Preserving privacy within a population: differential privacy
In this article, I will present the definition of differential privacy and preserving privacy and personal data of users while using their data in training machine learning models or driving insights using data science technologies.
What is differential privacy?
Differential privacy describes a promise, made by a data holder, or curator, to a data subject:
''You will not be affected, adversely or otherwise, by allowing your data to be used in any study or analysis,no matter what other studies, data sets, or information sources, are available.''
At their best, differentially private database mechanisms can make confidential data widely available for accurate data analysis, without resorting to data clean rooms, data usage agreements, data protection plans, or restricted views.
Nonetheless, data utility will eventually be consumed: the Fundamental Law of Information Recovery states that overly accurate answers to too many questions will destroy privacy in a spectacular way.
Differential privacy addresses the paradox of learning nothing about an individual while learning useful information about a population.
A medical database may teach us that smoking causes cancer, affecting an insurance company’s view of a smoker’s long-term medical costs.
Has the smoker been harmed by the analysis?
Perhaps — his insurance premiums may rise, if the insurer knows he smokes. He may also be helped — learning of his health risks, he enters a smoking cessation program.
Has the smoker’s privacy been compromised?
It is certainly the case that more is known about him after the study than was known before, but was his information “leaked”?
Differential privacy will take the view that it was not, with the rationale that the impact on the smoker is the same independent of whether or not he was in the study. It is the conclusions reached in the study that affect the smoker, not his presence or absence in the data set
Differential privacy ensures that the same conclusions, for example, smoking causes cancer, will be reached, independent of whether any individual opts into or opts out of the data set.
Artificial Intelligence and the privacy paradox
Consider an institution, e.g. the National Institutes of Health, the Census Bureau, or a social networking company, in possession of dataset containing sensitive information about individuals. For example, the dataset may consist of medical records, socioeconomic attributes, or geolocation data. The institution faces an important tradeoff when deciding how to make this dataset available for statistical analysis.
On one hand, if the institution releases the dataset (or at least statistical information about it), it can enable important research and eventually inform policy decisions.
On the other hand, for a number of ethical and legal reasons it is important to protect the individual-level privacy of the data subjects. The field of privacy-preserving data analysis aims to reconcile these two objectives. That is, it seeks to enable rich statistical analyses on sensitive datasets while protecting the privacy of the individuals who contributed to them.

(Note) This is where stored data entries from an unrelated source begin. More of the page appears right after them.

(** Failing the commands of a node leaves the node without an open
    command, fails every delivery that was open with one, and touches neither
    the commands of other nodes nor the closed ones. *)
Theorem FailIncompleteAgentCommandsForNode_closes key message e st st' :
  FailIncompleteAgentCommandsForNode key message e st = (Ok (), st') →
  count_where (incomplete_for key) (agent_commands (st_db st')) = 0 ∧
  (∀ k d c, policy_deliveries (st_db st) !! k = Some d →
     agent_commands (st_db st) !! pd_command_id d = Some c →
     incomplete_for key (pd_command_id d) c = true →
     pd_command_status <$> policy_deliveries (st_db st') !! k = Some "failed") ∧
  (∀ id r, agent_commands (st_db st) !! id = Some r → incomplete_for key id r = false →
     agent_commands (st_db st') !! id = Some r).
Proof.
  unfold FailIncompleteAgentCommandsForNode. intros H.
  apply tx_ok in H as (st1 & [[Hb Hdb]|[Hb _]]);
    unfold failIncompleteAgentCommandsForNodeTx in Hb; run_ok; case_match; run_ok.
  cbn [st_db] in *. rewrite Hdb, Hdb0, Hdb1. split; [|split].
  - apply count_where_0. intros k r. simpl. rewrite lookup_update_where_Some.
    intros (r0 & _ & ->). destruct (incomplete_for key k r0) eqn:Hi; [|done].
    by apply incomplete_closed.
  - intros k d c Hd Hc Hi. simpl. rewrite lookup_update_where, Hd. simpl. by rewrite Hc, Hi.
  - intros id r Hr Hi. simpl. rewrite lookup_update_where, Hr. simpl. by rewrite Hi.
Qed.

Lemma FailIncompleteAgentCommandsForNode_closes_witness :
  ∃ st', FailIncompleteAgentCommandsForNode "pk" "" (env_at 60) (mkSt delivering_db 0) = (Ok (), st') ∧
    count_where (incomplete_for "pk") (agent_commands (st_db st')) = 0 ∧
    pd_command_status <$> policy_deliveries (st_db st') !! "d0" = Some "failed".
Proof.
  destruct (FailIncompleteAgentCommandsForNode "pk" "" (env_at 60) (mkSt delivering_db 0))
    as [[[]|x] st'] eqn:Hrun; [|by vm_compute in Hrun].
  pose proof (FailIncompleteAgentCommandsForNode_closes "pk" "" (env_at 60) (mkSt delivering_db 0)
    st' Hrun) as (H0 & Hd & _).
  exists st'. split; [done|]. split; [done|]. by eapply (Hd "d0" demo_delivery).
Defined.

(** ** Reports *)

(** A node may report only on its own commands: for a command that does
    not exist or belongs to another node, the report returns an error and no
    table changes, whatever statements fail. *)
Theorem report_for_foreign_command_refused id key status message result e st :
  (∀ r, agent_commands (st_db st) !! id = Some r → ac_node_public_key r ≠ key) →
  let run := UpdateAgentCommandStatusForNode id key status message result e st in
  is_ok run.1 = false ∧ st_db run.2 = st_db st.
Proof.
  intros Hforeign run.
  assert (∀ e st1, st_db st1 = st_db st →
    (updateAgentCommandStatusTx id key (TrimSpace status) message (default ∅ result) e st1).1 =
    Err (not_owned id key) ∨ key = "") as Hbody.
  { intros e1 st1 Hst1. destruct (decide (key = "")) as [|Hkey]; [by right|left].
    unfold updateAgentCommandStatusTx, lockAgentCommandStatusTx, query_row.
    assert (command_status id key (st_db st1) = None) as Hnone.
    { destruct (command_status id key (st_db st1)) eqn:Hc; [|done].
      apply command_status_Some in Hc as (r & Hr & _ & [?|?]); [done|].
      rewrite Hst1 in Hr. by apply Hforeign in Hr. }
    unfold mbind, M_bind, attempt, stmt, stmt_rows. rewrite Hnone.
    apply String.eqb_neq in Hkey. rewrite Hkey. by destruct (env_fault _ _). }
  unfold run, UpdateAgentCommandStatusForNode, updateAgentCommandStatus.
  destruct (String.eqb_spec key "") as [|Hkey]; [done|]. repeat (case_match; [done|]).
  unfold mbind, M_bind. destruct (tx _ _ _) as [[b|x] st'] eqn:Ht.
  - apply tx_ok in Ht as (st1 & [[Hb _]|[Hb _]]);
      destruct (Hbody e (mkSt (st_db st) (S (st_tick st))) eq_refl) as [Herr|]; try done;
      by rewrite Hb in Herr.
  - simpl. by apply tx_err in Ht.
Qed.

Lemma report_for_foreign_command_refused_witness :
  let run := UpdateAgentCommandStatusForNode "c1" "intruder" "completed" "" None (env_at 3)
               (mkSt delivering_db 0) in
  is_ok run.1 = false ∧ st_db run.2 = delivering_db.
Proof.
  apply (report_for_foreign_command_refused "c1" "intruder" "completed" "" None (env_at 3)
    (mkSt delivering_db 0)).
  intros r Hr. vm_compute in Hr. by injection Hr as <-.
Defined.

(** ** Convergence *)

Lemma command_node_reported id key status message result now db c nodeID n :
  command_node db id = Some (c, nodeID, n) →
  command_node (reported id status message result now key db) id =
  Some (if reportable id key id c then report_row status message result now c else c, nodeID, n).
Proof.
  intros H. set (db' := reported _ _ _ _ _ _ db).
  assert (∀ k, node_by_key db' k = node_by_key db k) as Hnode by done.
  unfold command_node in *. rewrite (lookup_update_where _ _ _ id : agent_commands db' !! id = _).
  destruct (agent_commands db !! id) as [c0|]; [|done]. simpl in *. rewrite Hnode.
  assert (∀ b : bool, ac_node_public_key
    (if b then report_row status message result now c0 else c0) = ac_node_public_key c0) as ->
    by by intros [].
  by destruct (node_by_key db (ac_node_public_key c0)) as [[nid nr]|]; simplify_eq/=.
Qed.

(** The committed report, as far as the control state of the node goes. *)
Lemma updateTx_run id key status message result e st c st1 :
  no_faults e → agent_commands (st_db st) !! id = Some c →
  (key = "" ∨ ac_node_public_key c = key) → ac_status c ≠ "stale" → ac_status c ≠ status →
  validateAgentCommandStatusTransition (ac_status c) status = None →
  syncNodeControlStateForCommandTx id status message result e
    (mkSt (reported id status message result (env_now e) key (st_db st)) (S (S (S (st_tick st)))))
    = (Ok (), st1) →
  updateAgentCommandStatusTx id key status message result e st = (Ok (Commit true), st1).
Proof.
  intros Hf Hc Hkey Hns Hne Hv Hsync. unfold updateAgentCommandStatusTx, lockAgentCommandStatusTx.
  erewrite bind_run by (apply attempt_run, query_row_run; [done|];
    apply command_status_Some; by exists c).
  apply String.eqb_neq in Hns as Hns', Hne. unfold AgentCommandStatusStale. rewrite Hns', Hne, Hv.
  erewrite bind_run by by apply exec_run. cbn [fst snd st_db st_tick].
  assert ((count_where (reportable id key) (agent_commands (st_db st)) =? 0) = false) as ->.
  { apply negb_true_iff. apply exists_where_spec. exists id, c. split; [done|].
    unfold reportable, command_matches. rewrite String.eqb_refl, Hns'. simpl.
    rewrite andb_true_r, orb_true_iff, !String.eqb_eq. done. }
  erewrite bind_run by by apply exec_run. cbn [fst snd st_db st_tick].
  by erewrite bind_run by exact Hsync.
Qed.

(** C24. The loop closes: when a node reports its sync command as completed and no
    statement fails, the report succeeds, the command and its deliveries are
    completed and the applied version is the one the report names - the version it
    says it applied, or else the desired one it names, or else the command's - and
    the online node counts as converged exactly when that is the version desired of
    it and the report carries no error. *)
Theorem completed_report_converges id message result e st c nodeID n r v d :
  no_faults e → id ≠ "" → ac_node_public_key c ≠ "" →
  command_node (st_db st) id = Some (c, nodeID, n) → ac_command c = "sync" →
  ac_status c = "sent" ∨ ac_status c = "acknowledged" →
  ac_params c !! "desired_state_version" = Some (JString v) → TrimSpace v ≠ "" →
  control_refs_ok (st_db st) (n_tenant_id n) nodeID = true →
  node_control_states (st_db st) !! nodeID = Some r → cs_desired_state_version r = Some d → d ≠ "" →
  ∃ st' c' r', UpdateAgentCommandStatusForNode id (ac_node_public_key c) "completed" message
      (Some result) e st = (Ok (), st') ∧
    agent_commands (st_db st') !! id = Some c' ∧ ac_status c' = "completed" ∧
    (∀ k p, policy_deliveries (st_db st) !! k = Some p → pd_command_id p = id →
       pd_command_status <$> policy_deliveries (st_db st') !! k = Some "completed") ∧
    node_control_states (st_db st') !! nodeID = Some r' ∧
    cs_desired_state_version r' = Some d ∧ cs_applied_state_version r' = Some (reported_version result v) ∧
    (GetConvergenceStatus (scanNodeControlState nodeID r') true = StatusConverged ↔
       reported_version result v = d ∧ reported_error result message = "").
Proof.
  intros Hf Hid Hkey Hcn Hsync Hst Hpar Hv Hrefs Hr Hdes Hd.
  set (key := ac_node_public_key c) in *.
  assert (agent_commands (st_db st) !! id = Some c) as Hc.
  { unfold command_node in Hcn. destruct (agent_commands _ !! id); [|done]. simpl in Hcn.
    by destruct (node_by_key _ _) as [[]|]; simplify_eq/=. }
  assert (ac_status c ≠ "stale" ∧ ac_status c ≠ "completed" ∧
    validateAgentCommandStatusTransition (ac_status c) "completed" = None) as (Hns & Hne & Hval)
    by by destruct Hst as [-> | ->].
  assert (reportable id key id c = true) as Hrep.
  { unfold reportable, command_matches. rewrite !String.eqb_refl, orb_true_r. simpl.
    apply negb_true_iff. by apply String.eqb_neq. }
  set (st0 := mkSt (st_db st) (S (st_tick st))).
  destruct (completed_sync_converges id message result e
    (mkSt (reported id "completed" message result (env_now e) key (st_db st))
       (S (S (S (st_tick st0)))))
    (report_row "completed" message result (env_now e) c) nodeID n r v d)
    as (st1 & r' & Hrun & Hr' & Hdes' & Happ & Hconv); try done.
  { pose proof (command_node_reported id key "completed" message result (env_now e) _ _ _ _ Hcn) as Hx.
    by rewrite Hrep in Hx. }
  assert (only_control (reported id "completed" message result (env_now e) key (st_db st)) (st_db st1))
    as Hoc by (apply sync_for_command_ok in Hrun; done).
  pose proof (updateTx_run id key "completed" message result e st0 c st1 Hf Hc (or_intror eq_refl)
    Hns Hne Hval Hrun) as Hbody.
  pose proof (tx_run _ e st _ _ Hf Hbody) as Htx.
  pose proof (emitCommandAlertAndAudit_total id "completed" message e
    (mkSt (st_db st1) (S (st_tick st1)))) as Htot.
  pose proof (emitCommandAlertAndAudit_logs id "completed" message e
    (mkSt (st_db st1) (S (st_tick st1)))) as (Hcmds & Hdels & Hctl & _).
  assert (UpdateAgentCommandStatusForNode id key "completed" message (Some result) e st =
    emitCommandAlertAndAudit id "completed" message e (mkSt (st_db st1) (S (st_tick st1)))) as ->.
  { unfold UpdateAgentCommandStatusForNode, updateAgentCommandStatus.
    apply String.eqb_neq in Hkey as Hk, Hid as Hi. rewrite Hk, Hi. cbv zeta.
    change (TrimSpace "completed") with "completed".
    change (negb (isAgentCommandReportStatus "completed")) with false.
    change ("completed" =? "")%string with false. cbv iota. cbn [default].
    by erewrite bind_run by exact Htx. }
  destruct (emitCommandAlertAndAudit _ _ _ _ _) as [[[]|x] st2]; [|done]. cbn [snd st_db] in *.
  destruct Hoc as [cs Hst1]. eexists st2, _, r'. rewrite Hctl, Hr', Hcmds, Hdels, Hst1.
  split; [done|]. simpl. rewrite lookup_update_where, Hc. simpl. rewrite Hrep.
  split_and!; try done. intros k p Hk' Hdid. rewrite lookup_update_where, Hk'. simpl.
  by rewrite Hdid, String.eqb_refl.
Qed.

Differential privacy and Machine Learning
One of the most useful tasks in data analysis is machine learning: the problem of automatically finding a simple rule to accurately predict certain unknown characteristics of never before seen data.
Many machine learning tasks can be performed under the constraint of differential privacy. In fact, the constraint of privacy is not necessarily at odds with the goals of machine learning, both of which aim to extract information from the distribution from which the data was drawn, rather than from individual data points.
The goal in machine learning is very often similar to the goal in private data analysis. The learner typically wishes to learn some simple rule that explains a data set. However, she wishes this rule to generalize — that is, it should be that the rule she learns not only correctly describes the data that she has on hand, but that it should also be able to correctly describe new data that is drawn from the same distribution.
Generally, this means that she wants to learn a rule that captures distributional information about the data set on hand, in away that does not depend too specifically on any single data point.
Of course, this is exactly the goal of private data analysis — to reveal distributional information about the private data set, without revealing too much about any single individual in the dataset (you remember the over-fitting phenomena?).
It should come as no surprise then that machine learning and private data analysis are closely linked. In fact, as we will see, we are often able to perform private machine learning nearly as accurately, with nearly the same number of examples as we can perform non-private machine learning.
Cryptography and privacy
Some recent work has focused on machine learning or general computation over encrypted data.
Recently, Google deployed a new system for assembling a deep learning model form thousands of locally-learned models while preserving privacy, which they call Federated Learning.
Differential privacy should not be seen as a limitation in any context. However, we should look at it as a privacy-dog watching our compliance with standards that handles the sensitive data. We generate data more than what we think and we leave digital footprint everywhere, thus; as researchers in machine learning and data science, we should focus more on this topic and find a fair trade-off between privacy and accurate models.